Solar and other renewables have made some strong progress towards decarbonisation, but there is still more to be done.
Between 2008 and 2019, power emissions fell by 68%, helping to drive a general 30% reduction in territorial emissions according to the Committee on Climate Change’s (CCC) 2020 Progress Report.
This has been helped by the dramatic fall in the cost of solar PV, falling by 82% since 2010. Additionally, the price of batteries have fallen by over 80% during this period, helping to compliment solar by adding more stability to the intermittent generation.
The proportion of solar in the UK has continued to grow, despite a turbulent policy period, with BEIS announcing today that solar and wind produced 32.2% of the UK’s electricity generation in Q1 of 2020. Solar has hit a number of important milestones in recent months, including smashing generation records, by hitting a peak of 9.68GW in April.

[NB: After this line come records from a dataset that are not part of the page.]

(** Everything at or under the source is found under the destination, by the same inode. *)
Lemma move_maps_moved k i :
  Forall good_name k -> k = [] \/ is_dir = true -> p2i !! path_of (ms ++ k) = Some i ->
  ds <> ms ++ k ->
  (move_maps src dst is_dir i2p p2i).1 !! i = Some (path_of (ds ++ k))
  /\ (move_maps src dst is_dir i2p p2i).2 !! path_of (ds ++ k) = Some i.
Proof.
  intros Hk Hd Hl Hne. rewrite move_maps_eq.
  apply put_moved_in; [apply taken_moved|apply moved_nodup|].
  unfold mv. rewrite take_moved_paths by (done || apply dropped_tables). exists k. split_and!; try done.
  unfold p1. rewrite drop_dst_lookup; [done|].
  intros E%path_of_inj; [by apply Hne|by apply Forall_app|done].
Qed.

(** Everything outside the source and the destination keeps its inode. *)
Lemma move_maps_kept ns i :
  Forall good_name ns -> p2i !! path_of ns = Some i ->
  ~ (exists k, ns = ms ++ k /\ (k = [] \/ is_dir = true)) -> ~ (exists k, ns = ds ++ k) ->
  (move_maps src dst is_dir i2p p2i).1 !! i = Some (path_of ns)
  /\ (move_maps src dst is_dir i2p p2i).2 !! path_of ns = Some i.
Proof.
  intros Hns Hl Hm Hd. rewrite move_maps_eq.
  destruct (put_moved_out mv i1 p2) as [H1 H2].
  assert (Hp2 : p2 !! path_of ns = Some i).
  { destruct (take_moved_spec src dst is_dir p1) as [_ Hp]. unfold p2. rewrite Hp.
    destruct (moves _ _ _) eqn:E; [apply moves_path in E; done|].
    unfold p1. rewrite drop_dst_lookup; [done|]. intros E'%path_of_inj; [|done|done].
    apply Hd. exists []. by rewrite app_nil_r. }
  split.
  - rewrite H1; [apply (t_back _ _ _ taken_tables _ _ Hp2)|].
    intros Hi. by apply (tk_out _ _ taken_moved _ (path_of ns)) in Hi.
  - rewrite H2; [done|]. intros ([j q] & E & Hj)%list_elem_of_fmap. simpl in E. subst q.
    unfold mv in Hj. rewrite take_moved_paths in Hj by (done || apply dropped_tables).
    destruct Hj as (k & Hk & _ & _ & E). apply path_of_inj in E; [|done|by apply Forall_app].
    apply Hd. by exists k.
Qed.

End move.

(** ** The handlers keep the invariant *)

Ltac quiet_tac :=
  repeat first
    [ apply quiet_ret | apply quiet_gets | apply quiet_call | apply quiet_cache
    | apply quiet_cache_get | apply quiet_dir_get | apply quiet_dir_invalidate
    | apply quiet_dir_invalidate_prefix | apply quiet_parent | apply quiet_new_handle
    | apply quiet_bind; [|intros ?] | case_match ].

Lemma quiet_getattr now ino fh : quietly (getattr (B:=B) now ino fh).
Proof. unfold getattr, opened, fail. quiet_tac. Qed.
Lemma quiet_readlink ino : quietly (readlink (B:=B) ino).
Proof. unfold readlink, with_path, fail. quiet_tac. Qed.
Lemma quiet_open ino flags : quietly (open (B:=B) ino flags).
Proof. unfold open, with_path, fail. quiet_tac. Qed.
Lemma quiet_read fh off size : quietly (read (B:=B) fh off size).
Proof. unfold read, fail. quiet_tac. Qed.
Lemma quiet_write ino fh off d : quietly (write (B:=B) ino fh off d).
Proof. unfold write, fail. quiet_tac. Qed.
Lemma quiet_release ino fh : quietly (release (B:=B) ino fh).
Proof.
  unfold release. repeat (quiet_tac || apply (quiet_open_files (delete fh) id)).
Qed.
Lemma quiet_unlink par name : quietly (unlink (B:=B) par name).
Proof. unfold unlink, with_child, resolve_child, fail. quiet_tac. Qed.
Lemma quiet_rmdir par name : quietly (rmdir (B:=B) par name).
Proof. unfold rmdir, with_child, resolve_child, fail. quiet_tac. Qed.
Lemma quiet_setattr now ino mode uid gid size atime mtime fh :
  quietly (setattr (B:=B) now ino mode uid gid size atime mtime fh).
Proof. unfold setattr, with_path, opened, fail. quiet_tac. Qed.
Lemma quiet_after_rename src dst d : quietly (invalidate_after_rename src dst d).
Proof. unfold invalidate_after_rename. quiet_tac. Qed.
Lemma quiet_src_is_dir now src : quietly (src_is_dir now src).
Proof. unfold src_is_dir. quiet_tac. Qed.

Lemma wp_ino_for n p f :
  n + 1 < 2 ^ 64 -> clean p -> inv n f -> wp (ino_for p) (fun _ => inv (n + 1)) f.
Proof.
  intros Hn Hp Hi. unfold wp, ino_for. destruct (path_to_ino f !! p) as [i|] eqn:E; simpl.
  { eapply inv_mono; [|done]. lia. }
  destruct Hi as [Ht Hnx Hd]. unfold as_u64. split; simpl.
  - rewrite Z.mod_small by lia. apply tables_new; [lia|done|done|done].
  - rewrite Z.mod_small by lia. lia.
  - done.
Qed.

Lemma wp_forget n ino nl f : inv n f -> wp (forget ino nl) (fun _ => inv n) f.
Proof.
  intros Hi. unfold wp, forget, forget_ino. case_bool; bool_to_prop; [done|]. simpl.
  destruct (ino_to_path f !! ino) as [p|] eqn:E; [|done].
  destruct Hi as [Ht Hnx Hd]. split; simpl; [|done|done]. by apply tables_forget.
Qed.

Lemma wp_resolve_child n par name f :
  good_name name -> inv n f ->
  wp (resolve_child par name)
    (fun o f' => inv n f' /\ forall p, o = Some p ->
       exists ns, Forall good_name ns /\ ns <> [] /\ p = path_of ns) f.
Proof.
  intros Hn Hi. split; [done|]. simpl. intros p Hp.
  apply fmap_Some in Hp as (q & Hq & ->).
  destruct (t_clean _ _ _ (i_tables _ _ Hi) _ _ Hq) as (ns & Hns & ->).
  exists (ns ++ [name]). rewrite path_join_name by done. split_and!; [|by intros [? ?]%app_nil|done].
  apply Forall_app. auto.
Qed.

Lemma wp_with_child n par name (k : bytes -> F (reply B)) f (Q : reply B -> fs P -> Prop) :
  good_name name -> inv n f -> (forall r f, inv n f -> Q r f) ->
  (forall p f, clean p -> inv n f -> wp (k p) Q f) -> wp (with_child par name k) Q f.
Proof.
  intros Hn Hi HQ Hk. unfold with_child. apply wp_bind.
  eapply wp_mono; [by apply wp_resolve_child|]. intros [p|] f' [Hi' Hp]; [|by apply HQ].
  destruct (Hp p eq_refl) as (ns & ? & _ & ->). unfold path_to_string. destruct (utf8_valid _); [|by apply HQ].
  apply Hk; [by exists ns|done].
Qed.

Lemma wp_with_path n ino (k : bytes -> F (reply B)) f (Q : reply B -> fs P -> Prop) :
  inv n f -> (forall r f, inv n f -> Q r f) ->
  (forall p f, clean p -> inv n f -> wp (k p) Q f) -> wp (with_path ino k) Q f.
Proof.
  intros Hi HQ Hk. unfold with_path. apply wp_bind. unfold wp, gets; simpl.
  destruct (ino_to_path f !! ino) as [p|] eqn:E; [|by apply HQ].
  unfold path_to_string. destruct (utf8_valid _); [|by apply HQ].
  apply Hk; [|done]. by apply (t_clean _ _ _ (i_tables _ _ Hi) ino).
Qed.

(** One step of a handler proof: run a quiet action, or return. *)
Ltac wp_step n :=
  lazymatch goal with
  | |- wp (mret _) _ _ => apply wp_ret
  | |- wp (fail _) _ _ => apply wp_ret
  | |- wp (_ ≫= _) _ _ =>
      apply wp_bind; eapply (wp_quiet _ n); [solve [quiet_tac]|eassumption|intros ? ? ?]
  | |- wp (match ?x with _ => _ end) _ _ => destruct x
  end.

Lemma wp_adopt now par e fresh n f :
  n + 1 < 2 ^ 64 -> clean par -> good_name (DirEntry.name e) -> inv n f ->
  wp (adopt_listing_entry now par e fresh) (fun _ => inv (n + 1)) f.
Proof.
  intros Hn (ns & Hns & ->) He Hi. unfold adopt_listing_entry. apply wp_bind.
  eapply wp_mono; [apply (wp_ino_for n); [done| |done]|].
  - rewrite path_join_name by done. exists (ns ++ [DirEntry.name e]). split; [|done].
    apply Forall_app. auto.
  - intros i f' Hi'. wp_step (n + 1). by wp_step (n + 1).
Qed.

More favourable policy can help further drive decarbonisation in the energy sector by increasing the proportion of solar, however. The CCC’s report welcomes the return of the Contracts for Difference (CfD) auction, but calls on the government to develop a clear timetable for future auctions to support delivery of solar and onshore wind projects, and the development of the supply chains that support them.
The reintroduction of the CfDs has been seen as a particular win for the solar sector over the last year, and was one of the key demands from the CCC’s 2019 Progress Report.
The 2020 report highlights the key role low-carbon sectors like solar can play in the UK’s recovery from the COVID-19 pandemic and the recession it has triggered. In the long-run, investments in technologies like solar and battery storage can help lower electricity costs and create a “virtuous reinforcing cycle”, it states.
This has already been seen to a certain extent in the solar sector, but further investment now could help it grow, as well as creating jobs and aiding economic growth around the country.
Responding to the CCC’s report, STA chief executive Chris Hewett said: “We welcome the committee’s recognition of the valuable contribution that onshore renewables can make to a green recovery; driving decarbonisation, deploying high quality jobs, and delivering significant economic growth.
“The committee rightly points out that other forms of generation are more carbon intensive and expensive too. If we are to emerge from this crisis with a renewed economy that is geared towards net zero, the UK needs to rapidly shift to low cost, reliable, and job-intensive technologies like solar.”